Changes in insulin sensitivity and insulin secretion with the sodium glucose cotransporter 2 inhibitor dapagliflozin

Abstract

Aim: This randomized, double-blind, placebo-controlled parallel-group study assessed the effects of sodium glucose cotransporter 2 inhibition by dapagliflozin on insulin sensitivity and secretion in subjects with type 2 diabetes mellitus (T2DM), who had inadequate glycemic control with metformin (with or without an insulin secretagogue).

Subjects and methods: Forty-four subjects were randomized to receive dapagliflozin 5 mg or matching placebo once daily for 12 weeks.
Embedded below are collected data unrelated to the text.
(** *** remove *)

Lemma remove_chain_Some comparator key chain node relinked :
  HTable.remove_chain comparator key chain = Some (node, relinked) →
  HTable.lookup_chain comparator key chain = Some node ∧
  chain ≡ₚ node :: relinked ∧ sublist relinked chain.
Proof.
  revert node relinked.
  induction chain as [|n chain IH]; intros node relinked; simpl; [done |].
  destruct (comparator n key) eqn:E.
  - intros [= <- <-]. split; [done |]. split; [done |]. by apply sublist_cons.
  - destruct (HTable.remove_chain comparator key chain) as [[found next']|] eqn:Er; [| done].
    intros [= <- <-].
    destruct (IH found next' eq_refl) as (Hl & Hp & Hs).
    split; [done |]. split.
    + rewrite Hp. apply perm_swap.
    + by apply sublist_skip.
Qed.

Lemma remove_chain_None comparator key chain :
  HTable.remove_chain comparator key chain = None ↔
  HTable.lookup_chain comparator key chain = None.
Proof.
  induction chain as [|n chain IH]; simpl; [done |].
  destruct (comparator n key) eqn:E; [done |].
  rewrite <- IH.
  destruct (HTable.remove_chain comparator key chain) as [[found next']|]; done.
Qed.

Lemma remove_spec tb key comparator :
  table_ok tb →
  ∃ chain,
    HTable.buckets_ tb !! Z.to_nat (Z.land (hcode_ key) (HTable.mask_ tb))
      = Some chain ∧
    HTable.remove tb key comparator =
      match HTable.remove_chain comparator key chain with
      | Some (node, relinked) =>
          Ok (Some node,
              HTable.mk
                (<[Z.to_nat (Z.land (hcode_ key) (HTable.mask_ tb)) := relinked]>
                   (HTable.buckets_ tb))
                (HTable.mask_ tb) (HTable.size_ tb))
      | None => Ok (None, tb)
      end.
Proof.
  intros Hok.
  destruct (slot_in_range tb (hcode_ key) Hok) as (chain & Hc & Hat).
  exists chain. split; [done |].
  unfold HTable.remove.
  destruct (table_ok_nonempty tb Hok) as (b & bs & Hbs).
  rewrite Hbs. simpl. rewrite <- Hbs. rewrite Hat. simpl.
  by destruct (HTable.remove_chain comparator key chain) as [[??]|].
Qed.

Lemma table_ok_relink tb (i : nat) chain relinked sz :
  table_ok tb → HTable.buckets_ tb !! i = Some chain →
  sublist relinked chain → 0 ≤ sz < 2 ^ 64 →
  table_ok (HTable.mk (<[i := relinked]> (HTable.buckets_ tb))
                      (HTable.mask_ tb) sz).
Proof.
  intros Hok Hc Hsub Hsz.
  split; simpl; try (by destruct Hok).
  - rewrite length_insert. by destruct Hok.
  - intros j c n Hj Hn.
    destruct (decide (j = i)) as [-> | Hne].
    + rewrite list_lookup_insert_eq in Hj by (by eapply lookup_lt_Some).
      injection Hj as <-.
      apply (ok_slot _ Hok _ chain); [done |].
      by eapply elem_of_sublist.
    + rewrite list_lookup_insert_ne in Hj by done.
      by apply (ok_slot _ Hok _ c).
Qed.

Lemma entries_relink (bs : list (list (HNode T))) (i : nat) chain node relinked :
  bs !! i = Some chain → chain ≡ₚ node :: relinked →
  mjoin bs ≡ₚ node :: mjoin (<[i := relinked]> bs).
Proof.
  intros Hi Hp.
  rewrite insert_take_drop by (by eapply lookup_lt_Some).
  generalize (take_drop_middle bs i chain Hi).
  generalize (take i bs) (drop (S i) bs). intros pre suf <-.
  rewrite !join_app. simpl. rewrite Hp. simpl.
  symmetry. apply Permutation_middle.
Qed.

Lemma remove_ok tb key comparator :
  table_ok tb →
  ∃ r tb', HTable.remove tb key comparator = Ok (r, tb') ∧
    HTable.lookup tb key comparator = Ok r ∧
    table_ok tb' ∧
    HTable.size_ tb' = HTable.size_ tb ∧ HTable.mask_ tb' = HTable.mask_ tb ∧
    Forall2 sublist (HTable.buckets_ tb') (HTable.buckets_ tb) ∧
    match r with
    | Some node => entries tb ≡ₚ node :: entries tb'
    | None => tb' = tb
    end.
Proof.
  intros Hok.
  destruct (remove_spec tb key comparator Hok) as (chain & Hc & ->).
  destruct (lookup_spec tb key comparator Hok) as (chain' & Hc' & ->).
  assert (chain' = chain) as -> by congruence.
  destruct (HTable.remove_chain comparator key chain) as [[node relinked]|] eqn:Er.
  - apply remove_chain_Some in Er as (Hl & Hp & Hs).
    eexists _, _. split; [done |]. split; [by rewrite Hl |].
    split; [eapply table_ok_relink; eauto; by destruct Hok |].
    split; [done |]. split; [done |]. split.
    + simpl. apply Forall2_same_length_lookup_2.
      { by rewrite length_insert. }
      intros j x y Hx Hy.
      destruct (decide (j = Z.to_nat (Z.land (hcode_ key) (HTable.mask_ tb)))) as [-> | Hne].
      * rewrite list_lookup_insert_eq in Hx by (by eapply lookup_lt_Some).
        congruence.
      * rewrite list_lookup_insert_ne in Hx by done.
        assert (x = y) as -> by congruence. done.
    + by eapply entries_relink.
  - apply remove_chain_None in Er.
    eexists _, _. split; [done |]. split; [by rewrite Er |].
    split; [done |]. split; [done |]. split; [done |]. split; [| done].
    apply Forall2_same_length_lookup_2; [done |].
    intros j x y Hx Hy. assert (x = y) as -> by congruence. done.
Qed.

Lemma remove_default key comparator :
  HTable.remove (@HTable.default T) key comparator = Ok (None, HTable.default).
Proof. reflexivity. Qed.

Lemma lookup_default key comparator :
  HTable.lookup (@HTable.default T) key comparator = Ok None.
Proof. reflexivity. Qed.

End TableOps.

Section Migration.
Context {T : Type}.
Implicit Types (p tmp tb : HTable.t T) (node key : HNode T).
Implicit Types (m : HMap.t T).

Lemma at_Ok {A} (v : list A) i x :
  at_ v i = Ok x → 0 ≤ i ∧ v !! Z.to_nat i = Some x.
Proof.
  unfold at_. destruct (Z.leb_spec 0 i); [| done].
  destruct (v !! Z.to_nat i); [| done]. by intros [= ->].
Qed.

(** Whatever the table, an insertion that returns has added the node. *)
Lemma insert_entries tb node tb' :
  HTable.insert tb node = Ok tb' → entries tb' ≡ₚ node :: entries tb.
Proof.
  unfold HTable.insert. intros (tb0 & H0 & H)%bind_Ok.
  apply bind_Ok in H as (head & [_ Hhead]%at_Ok & [= <-]).
  unfold entries. simpl.
  destruct (HTable.buckets_ tb) as [|b bs] eqn:Hb.
  - unfold HTable.initialize in H0. simpl in H0. injection H0 as <-.
    simpl in *. rewrite Hb in *. simpl.
    etrans; [by apply entries_insert_cons |].
    done.
  - injection H0 as <-. rewrite Hb in *. by apply entries_insert_cons.
Qed.

(** *** One round of the loop *)

Lemma body_round p tmp pos w p' tmp' pos' w' :
  HMap.help_resize_body p tmp pos w = Ok (p', tmp', pos', w') →
  0 ≤ cursor tmp pos ∧ round p tmp pos w p' tmp' pos' w'.
Proof.
  unfold HMap.help_resize_body. fold (cursor tmp pos).
  intros (bucket & [Hq Hb]%at_Ok & H)%bind_Ok. split; [done |].
  destruct bucket as [|node next].
  - injection H as <- <- <- <-. by constructor.
  - apply bind_Ok in H as (p1 & Hins & [= <- <- <- <-]).
    simpl. by eapply round_transfer.
Qed.

Lemma guard_true tmp w :
  HMap.help_resize_guard tmp w = true ↔ w < 15 ∧ HTable.size_ tmp ≠ 0.
Proof.
  unfold HMap.help_resize_guard, HMap.max_work, HTable.empty.
  rewrite andb_true_iff, negb_true_iff, Z.ltb_lt, Z.eqb_neq. done.
Qed.

Lemma guard_false tmp w :
  HMap.help_resize_guard tmp w = false ↔ 15 ≤ w ∨ HTable.size_ tmp = 0.
Proof.
  unfold HMap.help_resize_guard, HMap.max_work, HTable.empty.
  rewrite andb_false_iff, negb_false_iff, Z.ltb_ge, Z.eqb_eq. done.
Qed.

(** *** The invariant rule of the loop *)

Lemma loop_invariant (I : HTable.t T → HTable.t T → Z → Z → Prop) :
  (∀ p tmp pos w p' tmp' pos' w',
      I p tmp pos w → w < 15 → HTable.size_ tmp ≠ 0 →
      0 ≤ cursor tmp pos →
      round p tmp pos w p' tmp' pos' w' → I p' tmp' pos' w') →
  ∀ fuel p tmp pos w p' tmp' pos' w',
    I p tmp pos w →
    HMap.help_resize_loop fuel p tmp pos w = Ok (p', tmp', pos', w') →
    I p' tmp' pos' w' ∧ (15 ≤ w' ∨ HTable.size_ tmp' = 0).
Proof.
  intros Hstep fuel.
  induction fuel as [|fuel IH]; intros p tmp pos w p' tmp' pos' w' HI; simpl;
    destruct (HMap.help_resize_guard tmp w) eqn:Hg; try done.
  - intros [= <- <- <- <-]. by apply guard_false in Hg.
  - intros ([[[p1 tmp1] pos1] w1] & Hbody & Hloop)%bind_Ok.
    apply body_round in Hbody as [Hq Hr].
    apply guard_true in Hg as [Hw Hs].
    eapply IH; [| done]. eapply Hstep; eauto.
  - intros [= <- <- <- <-]. by apply guard_false in Hg.
Qed.

Lemma loop_fuel_mono fuel : ∀ fuel' p tmp pos w r,
  (fuel ≤ fuel')%nat →
  HMap.help_resize_loop fuel p tmp pos w = Ok r →
  HMap.help_resize_loop fuel' p tmp pos w = Ok r.
Proof.
  induction fuel as [|fuel IH]; intros fuel' p tmp pos w r Hle; simpl;
    destruct (HMap.help_resize_guard tmp w) eqn:Hg; try done.
  - intros [= <-]. destruct fuel'; simpl; by rewrite Hg.
  - destruct fuel' as [|fuel']; [lia |]. simpl. rewrite Hg.
    intros ([[[p1 tmp1] pos1] w1] & -> & Hloop)%bind_Ok. simpl.
    apply IH; [lia | done].
  - intros [= <-]. destruct fuel'; simpl; by rewrite Hg.
Qed.

End Migration.

Section Rounds.
Context {T : Type}.
Implicit Types (p tmp tb : HTable.t T) (node key : HNode T).
Implicit Types (m : HMap.t T).

Lemma Forall2_sublist_refl (bs : list (list (HNode T))) : Forall2 sublist bs bs.
Proof. apply Forall2_same_length_lookup_2; [done |]. intros i x y ??. by simplify_eq. Qed.

Lemma Forall2_sublist_insert (bs bs0 : list (list (HNode T))) (i : nat) c c' :
  Forall2 sublist bs bs0 → bs !! i = Some c → sublist c' c →
  Forall2 sublist (<[i := c']> bs) bs0.
Proof.
  intros HF Hi Hs.
  apply Forall2_same_length_lookup_2.
  { rewrite length_insert. by eapply Forall2_length. }
  intros j x y Hx Hy.
  destruct (decide (j = i)) as [-> | Hne].
  - rewrite list_lookup_insert_eq in Hx by (by eapply lookup_lt_Some).
    injection Hx as <-.
    etrans; [done |]. by eapply Forall2_lookup_lr.
  - rewrite list_lookup_insert_ne in Hx by done.
    by eapply Forall2_lookup_lr.
Qed.

(** *** Work of a run of rounds, in any state *)

Lemma round_gained p0 tmp0 w0 p tmp pos w p' tmp' pos' w' :
  0 ≤ w0 → gained p0 tmp0 w0 p tmp w → w < 15 →
  round p tmp pos w p' tmp' pos' w' →
  gained p0 tmp0 w0 p' tmp' w'.
Proof.
  intros Hw0 (moved & Hp & Ht & Hlen & Hw) Hlt Hr.
  destruct Hr as [node next p' Hb Hins | Hb]; [| by exists moved].
  exists (node :: moved). simpl.
  rewrite (wrap64_small (w + 1)) by lia.
  split; [by rewrite (insert_entries _ _ _ Hins), Hp |].
  split; [| lia].
  rewrite Ht. unfold entries at 1. simpl.
  rewrite <- (entries_insert_tail _ _ _ _ Hb).
  symmetry. apply Permutation_middle.
Qed.

Lemma gained_refl p tmp w : 0 ≤ w ≤ 15 → gained p tmp w p tmp w.
Proof. intros Hw. exists []. simpl. split; [done |]. split; [done |]. lia. Qed.

Lemma loop_gain fuel p tmp pos w p' tmp' pos' w' :
  0 ≤ w ≤ 15 →
  HMap.help_resize_loop fuel p tmp pos w = Ok (p', tmp', pos', w') →
  gained p tmp w p' tmp' w'.
Proof.
  intros Hw Hloop.
  eapply (loop_invariant (λ p1 tmp1 _ w1, gained p tmp w p1 tmp1 w1));
    [| by apply gained_refl | exact Hloop].
  intros. eapply round_gained; eauto; lia.
Qed.

(** *** The same on a counter that is a [size_t] *)

Lemma moved_between_refl p tmp w :
  0 ≤ w ≤ 15 → 0 ≤ HTable.size_ tmp → moved_between p tmp w p tmp w.
Proof.
  intros Hw Hs. split; [by apply gained_refl |].
  split; [apply Forall2_sublist_refl |]. split; [done |]. lia.
Qed.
Subjects continued stable doses of background antidiabetes medication throughout the study. Insulin sensitivity was assessed by measuring the glucose disappearance rate (GDR) during the last 40 min of a 5-h hyperinsulinemic, euglycemic clamp. Insulin secretion was determined as the acute insulin response to glucose (AIRg) during the first 10 min of a frequently sampled intravenous glucose tolerance test. Where noted, data were adjusted for baseline values and background antidiabetes medication.

Results: An adjusted mean increase from baseline in GDR (last observation carried forward), at Week 12, was observed with dapagliflozin (7.98%) versus a decrease with placebo (-9.99%). The 19.97% (95% confidence interval 5.75-36.10) difference in GDR versus placebo was statistically significant (P=0.0059). A change from baseline in adjusted mean AIRg of 15.39 mU/L min was observed with dapagliflozin at Week 12, versus -12.73 mU/L min with placebo (P=0.0598). Over 12 weeks, numerical reductions from baseline in glycosylated hemoglobin (HbA1c), fasting plasma glucose, and body weight were observed with dapagliflozin (-0.38%, -0.39 mmol/L, and -1.58%, respectively) versus slight numerical increases with placebo (0.03%, 0.26 mmol/L, and 0.62%, respectively).

Conclusions: In patients with T2DM and inadequate glycemic control, dapagliflozin treatment improved insulin sensitivity in the setting of reductions in HbA1c and weight.